§ Dataset entries
= = = = = = =

(** The [messageCreate] handler registered by [startBot]. *)
Definition onMessageCreate (reads : Reads) (message : Message) : M unit :=
  if bot (author message) then ret tt else
  config <- gets (fun s => Storage.getConfig (storage s) (Js.str_or (guildId message) "")) ;;
  match config with
  | None => ret tt
  | Some config =>
      if negb (monitorAllChannels config)
         && negb (Js.includes (default [] (monitoredChannels config)) (channelId message))
      then ret tt else
      analysis <- analyzeMessage (content message)
                    (Js.str_or (Some (sensitivity config)) "medium") ;;
      if Js.truthy (isViolation analysis)
      then onViolation reads config message analysis
      else ret tt
  end.

(** The channel of the example message is gone when the entry is built. *)
Definition gone_at_entry : Reads :=
  {| at_entry := false; at_embed := true; at_command := true |}.

End Uncached.

(** * Properties *)

(** ** The log store: reverse-chronological reads *)

Module StorageProps.
Import Schema Storage.

Section Sorting.
Abbreviation ins := (Js.insert_sorted byTimestampDesc).
Abbreviation srt := (Js.sort byTimestampDesc).

Lemma insert_sorted_perm x l : Permutation (x :: l) (ins x l).
Proof.
  induction l as [|y l IH]; simpl; [reflexivity|].
  destruct (byTimestampDesc x y <=? 0); [reflexivity|].
  rewrite perm_swap. now apply perm_skip.
Qed.

Lemma sort_perm l : Permutation l (srt l).
Proof.
  induction l as [|x l IH]; simpl; [constructor|].
  rewrite <- insert_sorted_perm. now apply perm_skip.
Qed.

Lemma insert_sorted_sorted x l :
  StronglySorted not_older l -> StronglySorted not_older (ins x l).
Proof.
  induction 1 as [|y l Hl IH Hy]; simpl.
  - repeat constructor.
  - destruct (Z.leb_spec (byTimestampDesc x y) 0) as [Hle|Hgt].
    + assert (Hxy : not_older x y) by (unfold not_older, byTimestampDesc in *; lia).
      constructor; [now constructor|].
      constructor; [exact Hxy|].
      eapply Forall_impl; [exact Hy|].
      unfold not_older in *. intros z Hz. simpl in Hz. lia.
    + constructor; [exact IH|].
      rewrite <- insert_sorted_perm.
      constructor; [|exact Hy].
      unfold not_older, byTimestampDesc in *. lia.
Qed.

Lemma sort_sorted l : StronglySorted not_older (srt l).
Proof.
  induction l as [|x l IH]; simpl; [constructor|].
  now apply insert_sorted_sorted.
Qed.
End Sorting.

Lemma slice0_nonneg {A} (l : list A) (n : Z) :
  0 <= n -> Js.slice0 l n = take (Z.to_nat n) l.
Proof.
  intros Hn. unfold Js.slice0.
  destruct (Z.ltb_spec n 0) as [?|_]; [lia|].
  destruct (Z.le_gt_cases n (Z.of_nat (length l))) as [Hle|Hgt].
  - now rewrite Z.min_l.
  - rewrite Z.min_r by lia. rewrite Nat2Z.id.
    rewrite !take_ge; [reflexivity| |]; lia.
Qed.

(** C9. For every store and every n >= 0, [getRecentLogs(n)] is exactly the
    first n entries of [getLogs()]; [getLogs()] holds the stored entries
    (all of them, each once) ordered by timestamp descending; and
    [getRecentLogs(0)] is the empty list. *)
Theorem getRecentLogs_prefix_of_getLogs (s : MemStorage) (n : Z) :
  0 <= n ->
  getRecentLogs s (Some n) = take (Z.to_nat n) (getLogs s)
  /\ StronglySorted not_older (getLogs s)
  /\ Permutation (logs s) (getLogs s)
  /\ getRecentLogs s (Some 0) = [].
Proof.
  intros Hn. unfold getRecentLogs, getLogs. simpl.
  repeat split.
  - now apply slice0_nonneg.
  - apply sort_sorted.
  - apply sort_perm.
  - now rewrite slice0_nonneg.
Qed.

= = = = = = =

§ PROBLEM TO WORK ON
Restate the records exactly. Leave nothing out.

§ PROBLEM SOLUTION
(** The [messageCreate] handler registered by [startBot]. *)
Definition onMessageCreate (reads : Reads) (message : Message) : M unit :=
  if bot (author message) then ret tt else
  config <- gets (fun s => Storage.getConfig (storage s) (Js.str_or (guildId message) "")) ;;
  match config with
  | None => ret tt
  | Some config =>
      if negb (monitorAllChannels config)
         && negb (Js.includes (default [] (monitoredChannels config)) (channelId message))
      then ret tt else
      analysis <- analyzeMessage (content message)
                    (Js.str_or (Some (sensitivity config)) "medium") ;;
      if Js.truthy (isViolation analysis)
      then onViolation reads config message analysis
      else ret tt
  end.

(** The channel of the example message is gone when the entry is built. *)
Definition gone_at_entry : Reads :=
  {| at_entry := false; at_embed := true; at_command := true |}.

End Uncached.

(** * Properties *)

(** ** The log store: reverse-chronological reads *)

Module StorageProps.
Import Schema Storage.

Section Sorting.
Abbreviation ins := (Js.insert_sorted byTimestampDesc).
Abbreviation srt := (Js.sort byTimestampDesc).

Lemma insert_sorted_perm x l : Permutation (x :: l) (ins x l).
Proof.
  induction l as [|y l IH]; simpl; [reflexivity|].
  destruct (byTimestampDesc x y <=? 0); [reflexivity|].
  rewrite perm_swap. now apply perm_skip.
Qed.

Lemma sort_perm l : Permutation l (srt l).
Proof.
  induction l as [|x l IH]; simpl; [constructor|].
  rewrite <- insert_sorted_perm. now apply perm_skip.
Qed.

Lemma insert_sorted_sorted x l :
  StronglySorted not_older l -> StronglySorted not_older (ins x l).
Proof.
  induction 1 as [|y l Hl IH Hy]; simpl.
  - repeat constructor.
  - destruct (Z.leb_spec (byTimestampDesc x y) 0) as [Hle|Hgt].
    + assert (Hxy : not_older x y) by (unfold not_older, byTimestampDesc in *; lia).
      constructor; [now constructor|].
      constructor; [exact Hxy|].
      eapply Forall_impl; [exact Hy|].
      unfold not_older in *. intros z Hz. simpl in Hz. lia.
    + constructor; [exact IH|].
      rewrite <- insert_sorted_perm.
      constructor; [|exact Hy].
      unfold not_older, byTimestampDesc in *. lia.
Qed.

Lemma sort_sorted l : StronglySorted not_older (srt l).
Proof.
  induction l as [|x l IH]; simpl; [constructor|].
  now apply insert_sorted_sorted.
Qed.
End Sorting.

Lemma slice0_nonneg {A} (l : list A) (n : Z) :
  0 <= n -> Js.slice0 l n = take (Z.to_nat n) l.
Proof.
  intros Hn. unfold Js.slice0.
  destruct (Z.ltb_spec n 0) as [?|_]; [lia|].
  destruct (Z.le_gt_cases n (Z.of_nat (length l))) as [Hle|Hgt].
  - now rewrite Z.min_l.
  - rewrite Z.min_r by lia. rewrite Nat2Z.id.
    rewrite !take_ge; [reflexivity| |]; lia.
Qed.

(** C9. For every store and every n >= 0, [getRecentLogs(n)] is exactly the
    first n entries of [getLogs()]; [getLogs()] holds the stored entries
    (all of them, each once) ordered by timestamp descending; and
    [getRecentLogs(0)] is the empty list. *)
Theorem getRecentLogs_prefix_of_getLogs (s : MemStorage) (n : Z) :
  0 <= n ->
  getRecentLogs s (Some n) = take (Z.to_nat n) (getLogs s)
  /\ StronglySorted not_older (getLogs s)
  /\ Permutation (logs s) (getLogs s)
  /\ getRecentLogs s (Some 0) = [].
Proof.
  intros Hn. unfold getRecentLogs, getLogs. simpl.
  repeat split.
  - now apply slice0_nonneg.
  - apply sort_sorted.
  - apply sort_perm.
  - now rewrite slice0_nonneg.
Qed.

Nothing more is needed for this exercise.